St. Louis, Missouri (January 30, 2018) -- The American Optometric Association (AOA), the nation's leading authority on eye health and vision care, the South Carolina Optometric Physicians Association (SCOPA) and member doctors serving communities across South Carolina applaud the order by a South Carolina court to dismiss a baseless lawsuit threatening the safety and security of patients across the state.

The lawsuit was initiated by Opternative, the developer of an online vision app that does not meet the recognized standard of care by being unable to diagnose eye or systemic conditions and diseases. Its dismissal underscores the importance of protecting patient care and preserving the doctor-patient relationship.

The Eye Care Consumer Protection Law
(S. 1016), which was supported by public health groups including the AOA, SCOPA and the South Carolina Medical Association, passed in 2016 by large, bipartisan majorities in the state legislature to ensure that technology and telehealth services enhance care, deliver the best outcomes and strengthen the doctor-patient relationship at the heart of sound health care decision-making. With this decision, two branches of the South Carolina government are prioritizing quality patient care. 

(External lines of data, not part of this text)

Lemma mk_tx_header_sent t e na seq len :
  0 <= len < 65536 -> SerialHeader_mem (mk_tx_header t e na seq len) = sent_header t e na seq len.
Proof.
  intros Hl.
  transitivity (SerialHeader_mem (mk_tx_header (t mod 16) (e mod 4) na (seq mod 16) len)).
  - unfold mk_tx_header, bitfield. by rewrite !Z.mod_mod.
  - apply mk_tx_header_mem; lia.
Qed.

Lemma serial_data_tx_spec (u : U) d :
  exists u' r, serial_data_tx u d = Ret (u', r) /\ tx_result SERIAL_TX_TIMEOUT_MS (k_uptime_get u) u d u' r.
Proof. apply fifo_tx_loop_total, tx_fuel_enough. unfold SERIAL_TX_TIMEOUT_MS; lia. Qed.

Lemma tx_result_nil (u : U) : tx_result SERIAL_TX_TIMEOUT_MS (k_uptime_get u) u [] u 0.
Proof. split; [done|]. exists [], []. split; [done|]. split; [by rewrite app_nil_r | by left]. Qed.

Lemma tx_result_complete (u u' : U) d r :
  TxReady U -> serial_data_tx u d = Ret (u', r) -> tx_wire u' = tx_wire u ++ d.
Proof. intros HT E. destruct (serial_data_tx_ready u d) as (u1 & E1 & _ & Ht). congruence. Qed.

(** C15. [serial_send_frame] on every branch and every driver.  Without a
    configuration or device: -ENODEV; with a length over the limit: -EMSGSIZE;
    neither sends or changes anything.  With a length over the payload's own it
    reads behind the payload.  Otherwise it writes the header (type, error and
    number cut to their fields) and, from a payload that is not NULL, [len]
    bytes; each write puts all its bytes on the wire unless it gave up after the
    time-out or on the driver's error ([tx_result]), so on a transmitter that
    takes bytes exactly the frame is sent.  It returns 0 and advances the
    sequence number whatever the two writes reported. *)
Theorem serial_send_frame_result (cfg : serial_config) (u : option U) (t e : Z) (na : bool)
    (payload : option (list Z)) (len : Z) :
  0 <= len ->
  serial_send_frame (@None (serial_config * option U)) t e na payload len = Ret (None, - ENODEV) /\
  match u with
  | None => serial_send_frame (Some (cfg, u)) t e na payload len = Ret (Some (cfg, u), - ENODEV)
  | Some u0 =>
      if SERIAL_MAX_PAYLOAD_LEN <? len
      then serial_send_frame (Some (cfg, u)) t e na payload len = Ret (Some (cfg, u), - EMSGSIZE)
      else if reads_behind payload len
      then serial_send_frame (Some (cfg, u)) t e na payload len = Fault
      else exists u1 r1 u2 r2,
        tx_result SERIAL_TX_TIMEOUT_MS (k_uptime_get u0) u0
          (sent_header t e na (tx_sequence_number cfg) len) u1 r1 /\
        tx_result SERIAL_TX_TIMEOUT_MS (k_uptime_get u1) u1 (sent_payload payload len) u2 r2 /\
        serial_send_frame (Some (cfg, u)) t e na payload len
        = Ret (Some (with_tx_seq cfg (bus_seq_next (tx_sequence_number cfg)), Some u2), 0) /\
        (TxReady U ->
         tx_wire u2 = tx_wire u0 ++ sent_header t e na (tx_sequence_number cfg) len ++ sent_payload payload len)
  end.
Proof.
  intros H0. split; [done|]. destruct u as [u0|]; [|done]. unfold serial_send_frame.
  destruct (Z.ltb_spec SERIAL_MAX_PAYLOAD_LEN len) as [|Hl]; [done|].
  rewrite mk_tx_header_sent by (unfold SERIAL_MAX_PAYLOAD_LEN in Hl; lia).
  set (hdr := sent_header _ _ _ _ _).
  destruct (serial_data_tx_spec u0 hdr) as (u1 & r1 & E1 & Hr1). rewrite E1. cbn [outcome_bind].
  destruct payload as [p|]; cbn [reads_behind sent_payload].
  2: { exists u1, r1, u1, 0. split; [done|]. split; [apply tx_result_nil|]. split; [done|].
       intros HT. rewrite app_nil_r. exact (tx_result_complete _ _ _ _ HT E1). }
  pose proof (zlen_nonneg p). destruct (Z.ltb_spec 0 len) as [Hp|Hp].
  - destruct (zlen p <? len); [done|].
    destruct (serial_data_tx_spec u1 (ztake len p)) as (u2 & r2 & E2 & Hr2). rewrite E2. cbn [outcome_bind].
    exists u1, r1, u2, r2. split; [done|]. split; [done|]. split; [done|]. intros HT.
    rewrite (tx_result_complete _ _ _ _ HT E2), (tx_result_complete _ _ _ _ HT E1). by rewrite app_assoc.
  - assert (len = 0) as -> by lia. rewrite (proj2 (Z.ltb_ge (zlen p) 0)) by lia. cbn [outcome_bind].
    rewrite ztake_0. exists u1, r1, u1, 0. split; [done|]. split; [apply tx_result_nil|]. split; [done|].
    intros HT. rewrite app_nil_r. exact (tx_result_complete _ _ _ _ HT E1).
Qed.

End Send.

"This ruling puts the health and safety of patients ahead of the for-profit business interests of Opternative," said Barbara L. Horn, O.D., AOA vice president and practicing doctor in Myrtle Beach, South Carolina. "The court's determination reinforces the critical role of family eye doctors serving communities across the state and demonstrates that supporters of the Eye Care Consumer Protection Law are working to protect the wellbeing of patients." 

Apps such as Opternative, not approved by the U.S. Food & Drug Administration, claim to produce refractive prescriptions without an in-person examination by an eye care professional. Such apps cannot assess a patient's overall medical condition and can give patients a false sense of security, potentially causing them to forego eye- and life-saving treatment. 

"In-person, comprehensive eye exams are the gold standard when it comes to protecting and preserving patients' eye and vision health," Christopher J. Quinn, O.D., AOA president, said. "AOA, SCOPA and doctors of optometry across the country will continue to advocate for our patients and their health." 

Safeguarding patients against companies that tout convenience through ambiguous and sometimes inaccurate claims remains an issue of paramount importance to AOA and affiliates.